__TASK ITEM__
From the listing below, pull out the lines that hold "nodePreviousSiblings".

__SOURCE DATA__
(** * A shallow embedding of the flow view and of the Historian REST client

    Two pieces of the repository are embedded here.

    - [Historian]: the REST client of the Git-like store
      (class [Historian], methods [generateCacheQueryString] and
      [getCommits]).  Promises are modelled by their settled state.
    - [Flow]: the view layer over the collaborative sequence
      ([renderTree], [FlowView.render], [FlowView.queueRender],
      [FlowView.localQueueRender] and the key handlers of
      [FlowView.setEdit]).  The DOM page is a store of lines, the
      measurements of the browser are an explicit [Geometry] argument,
      the sequence is the list of its segments and the calls the view
      makes on it are recorded.

    Offsets are integers ([Z]).  A field that holds [undefined] or [NaN]
    at some point of the program ([adjustedTopChar], [viewportEndChar])
    is an [option Z]. *)

From Stdlib Require Import ZArith Lia Bool List Ascii String.
From stdpp Require Import base option list.

Local Open Scope string_scope.
Local Open Scope list_scope.
Local Open Scope Z_scope.

(** ** JavaScript values and strings *)

(** The values that flow through the [catch] handler of [getCommits]. *)
Inductive JsValue : Type :=
  | VUndefined
  | VNumber (n : Z)
  | VString (s : string)
  | VBool (b : bool)
  | VObject (ref : nat).

(** [a === b] on the modelled values; objects compare by reference. *)
Definition strictEq (a b : JsValue) : bool :=
  match a, b with
  | VUndefined, VUndefined => true
  | VNumber x, VNumber y => Z.eqb x y
  | VString x, VString y => String.eqb x y
  | VBool x, VBool y => Bool.eqb x y
  | VObject x, VObject y => Nat.eqb x y
  | _, _ => false
  end.

Definition strlen (s : string) : Z := Z.of_nat (String.length s).

(** [s.substring(a, b)]: both indices are clamped to [0, length] and
    swapped when out of order. *)
Definition clampIndex (s : string) (i : Z) : nat :=
  Z.to_nat (Z.min (Z.max i 0) (strlen s)).

Definition js_substring (s : string) (a b : Z) : string :=
  let i := clampIndex s a in
  let j := clampIndex s b in
  String.substring (Nat.min i j) (Nat.max i j - Nat.min i j) s.

(** [s.substring(a)]. *)
Definition js_substring_from (s : string) (a : Z) : string :=
  js_substring s a (strlen s).

(** [s.charCodeAt(i)]; [None] is the [NaN] of an index out of range. *)
Definition charCodeAt (s : string) (i : Z) : option Z :=
  if i <? 0 then None
  else match String.get (Z.to_nat i) s with
       | Some c => Some (Z.of_nat (nat_of_ascii c))
       | None => None
       end.

Module CharacterCodes.
Definition linefeed : Z := 10.
Definition space : Z := 32.
End CharacterCodes.

(** [s.charCodeAt(i) !== code]: [NaN] differs from every code. *)
Definition charCodeIsNot (s : string) (i : Z) (code : Z) : bool :=
  match charCodeAt s i with
  | Some c => negb (c =? code)
  | None => true
  end.

(** [s.charAt(i) !== "\n"]: out of range [charAt] is the empty string. *)
Definition charIsNotNewline (s : string) (i : Z) : bool :=
  charCodeIsNot s i CharacterCodes.linefeed.

(** ** The Historian REST client *)

Module Historian.

(** The state of a promise once the event loop has run it. *)
Inductive Promise (A : Type) : Type :=
  | Fulfilled (a : A)
  | Rejected (error : JsValue)
  | Pending.
Arguments Fulfilled {A} a.
Arguments Rejected {A} error.
Arguments Pending {A}.

(** [p.catch(handler)]: the handler sees only a rejection, and what it
    returns settles the result. *)
Definition catch {A : Type} (p : Promise A) (handler : JsValue -> Promise A)
  : Promise A :=
  match p with
  | Fulfilled a => Fulfilled a
  | Rejected e => handler e
  | Pending => Pending
  end.

(** A query string object: its own properties in insertion order. *)
Definition QueryString : Type := list (string * JsValue).

(** [{ ...a, ...b }] where [b] may be [undefined]. *)
Definition spread (a : QueryString) (b : option QueryString) : QueryString :=
  match b with
  | Some q => a ++ q
  | None => a
  end.

Record Historian : Type := {
  endpoint : string;
  historianApi : bool;
  disableCache : bool;
}.

Section Client.
(** The elements of a commit listing are opaque to the client. *)
Variable ICommitDetails : Type.
(** [RestWrapper.get(url, queryString)], which is not part of the
      sources: the settled state of the request. *)
Variable restGet : string -> option QueryString -> Promise (list ICommitDetails).
(** The value of [Date.now()] when the query string is built. *)
Variable now : Z.

Definition generateCacheQueryString (h : Historian) : option QueryString :=
    if disableCache h && historianApi h then
      Some [("disableCache", VBool (disableCache h))]
    else if disableCache h then
      Some [("cacheBust", VNumber now)]
    else None.

Definition getCommits (h : Historian) (sha : string) (count : Z)
    : Promise (list ICommitDetails) :=
    let queryString :=
      spread [("count", VNumber count); ("sha", VString sha)]
             (generateCacheQueryString h) in
    catch (restGet "/commits" (Some queryString))
          (fun error =>
             if strictEq error (VNumber 400) then Fulfilled []
             else Rejected error).
End Client.

End Historian.

(** ** The flow view *)

Module Flow.

(** *** The sequence, as the view reads it *)

(** A text segment; [segId] stands for the identity of the object, which
    the view compares by reference. *)
Record TextSegment : Type := {
  segId : nat;
  text : string;
}.

Inductive Segment : Type :=
  | TextSeg (t : TextSegment)
  | OtherSeg (cachedLength : Z).

Definition segLength (s : Segment) : Z :=
  match s with
  | TextSeg t => strlen (text t)
  | OtherSeg n => n
  end.

(** The leaves of the sequence in document order. *)
Definition Doc : Type := list Segment.

(** [client.getLength()]. *)
Definition getLength (d : Doc) : Z :=
  fold_right (fun s acc => segLength s + acc) 0 d.

(** Modelled from the spec: [mergeTree.getOffset(segment, ...)], which is
    not among the sources; "globally unique logical offsets 0..length" of
    a sequence of segments give a segment the summed length of the
    segments before it. *)
Fixpoint getOffset (d : Doc) (t : TextSegment) : Z :=
  match d with
  | [] => 0
  | TextSeg u :: rest =>
      if Nat.eqb (segId u) (segId t) then 0
      else strlen (text u) + getOffset rest t
  | OtherSeg n :: rest => n + getOffset rest t
  end.

(** [textSegment !== context.prevTopSegment]. *)
Definition notSameSegment (t : TextSegment) (prev : option TextSegment) : bool :=
  match prev with
  | Some u => negb (Nat.eqb (segId t) (segId u))
  | None => true
  end.

(** *** The page *)

Record ISegSpan : Type := {
  innerText : string;
  seg : TextSegment;
  segPos : Z;
  offset : option Z;
  clipOffset : option Z;
}.

(** A line is an inner [div]; its children are spans. *)
Abbreviation Line := (list ISegSpan).

(** The lines created during a pass are kept by identity (their index in
    [lines]), attached to the viewport [div] or not; [children] lists the
    attached ones in document order. *)
Record Dom : Type := {
  children : list nat;
  lines : list Line;
}.

Definition lineOf (d : Dom) (id : nat) : Line :=
  default [] (lines d !! id).

(** The rendered page: the attached lines in order. *)
Definition page (d : Dom) : list Line :=
  map (lineOf d) (children d).

(** [makeInnerDiv()] followed by [div.appendChild(innerDiv)]; the result
    carries the identity of the new line. *)
Definition appendNewLine (d : Dom) : Dom * nat :=
  let id := List.length (lines d) in
  ({| children := children d ++ [id]; lines := lines d ++ [[]] |}, id).

(** [line.appendChild(span)] for a span that has no parent. *)
Definition appendSpanTo (d : Dom) (id : nat) (s : ISegSpan) : Dom :=
  {| children := children d; lines := <[id := lineOf d id ++ [s]]> (lines d) |}.

(** [line.removeChild(line.children[i])]. *)
Definition removeSpanAt (d : Dom) (id : nat) (i : nat) : Dom :=
  {| children := children d; lines := <[id := delete i (lineOf d id)]> (lines d) |}.

(** [div.removeChild(line)]. *)
Definition removeChild (d : Dom) (id : nat) : Dom :=
  {| children := filter (fun k => k <> id) (children d); lines := lines d |}.

(** [div.appendChild(line)] for a line that was detached. *)
Definition appendChild (d : Dom) (id : nat) : Dom :=
  {| children := children d ++ [id]; lines := lines d |}.

(** The chain [x.previousElementSibling], [x.previousElementSibling
    .previousElementSibling], ... of an attached line, nearest first. *)
Fixpoint previousSiblings (kids : list nat) (id : nat) (acc : list nat) : list nat :=
  match kids with
  | [] => []
  | k :: ks => if Nat.eqb k id then acc else previousSiblings ks id (k :: acc)
  end.

(** *** Measurements *)

Record Rect : Type := {
  top : Z;
  bottom : Z;
  left : Z;
  right : Z;
}.

Definition height (r : Rect) : Z := bottom r - top r.

(** The nodes [elmOffToSegOff] meets when it walks previous siblings. *)
Inductive DomNode : Type :=
  | ElementNode (innerTextLength : Z)
  | TextNode (nodeValueLength : Z)
  | OtherNode.

(** What [pointerToElementOffsetWebkit] returns, as far as
    [elmOffToSegOff] reads it: whether [elm] is the span it is compared
    with, the offset inside [node], and the previous siblings of [node]
    and of [elm], nearest first. *)
Record IRangeInfo : Type := {
  elmIsSpan : bool;
  rangeOffset : Z;
  nodePreviousSiblings : list DomNode;
  elmPreviousSiblings : list DomNode;
}.

Definition domNodeLength (n : DomNode) : Z :=
  match n with
  | ElementNode k => k
  | TextNode k => k
  | OtherNode => 0
  end.

Definition elmOffToSegOff (elmOff : IRangeInfo) : Z :=
  let chain :=
    match nodePreviousSiblings elmOff with
    | [] => if negb (elmIsSpan elmOff) then elmPreviousSiblings elmOff else []
    | sibs => sibs
    end in
  fold_left (fun off n => off + domNodeLength n) chain (rangeOffset elmOff).

(** What the browser measures.  Each query sees the page as it is when
    the query is made; a span is named by its line and its index there.
    Pixel measures are integers.  [charsPerViewport] is the value of
    [Math.floor((bounds.height / h) * (bounds.width / w))] and
    [floorScale topChar len] the value of
    [Math.floor((topChar / len) * len)], both computed by the program in
    floating point; on an empty sequence the latter is [NaN] and the
    traversal visits no segment, whatever [floorScale] gives. *)
Record Geometry : Type := {
  bounds : Rect;
  charsPerViewport : Z;
  lineBounds : Dom -> nat -> Rect;
  spanBounds : Dom -> nat -> nat -> Rect;
  spanRects : Dom -> nat -> nat -> list Rect;
  caretRangeFromPoint : Dom -> nat * nat -> Z -> Z -> option IRangeInfo;
  floorScale : Z -> Z -> Z;
}.

(** *** The view *)

Record Cursor : Type := {
  pos : Z;
  parentSpan : option ISegSpan;
}.

(** The fields of [FlowView] that the layout and the scheduler use.  The
    estimates [wEst], [charsPerLine] and [viewportCharCount], quotients
    of measured pixels in the program, are integers here. *)
Record FlowView : Type := {
  wEst : Z;
  viewportCharCount : Z;
  charsPerLine : Z;
  prevTopSegment : option TextSegment;
  adjustedTopChar : option Z;
  viewportEndChar : option Z;
  viewportDiv : list Line;
  longClientId : string;
  topChar : Z;
  cursor : Cursor;
  lastVerticalX : Z;
  pendingRender : bool;
}.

__WRITTEN SOLUTION__
  nodePreviousSiblings : list DomNode;
    match nodePreviousSiblings elmOff with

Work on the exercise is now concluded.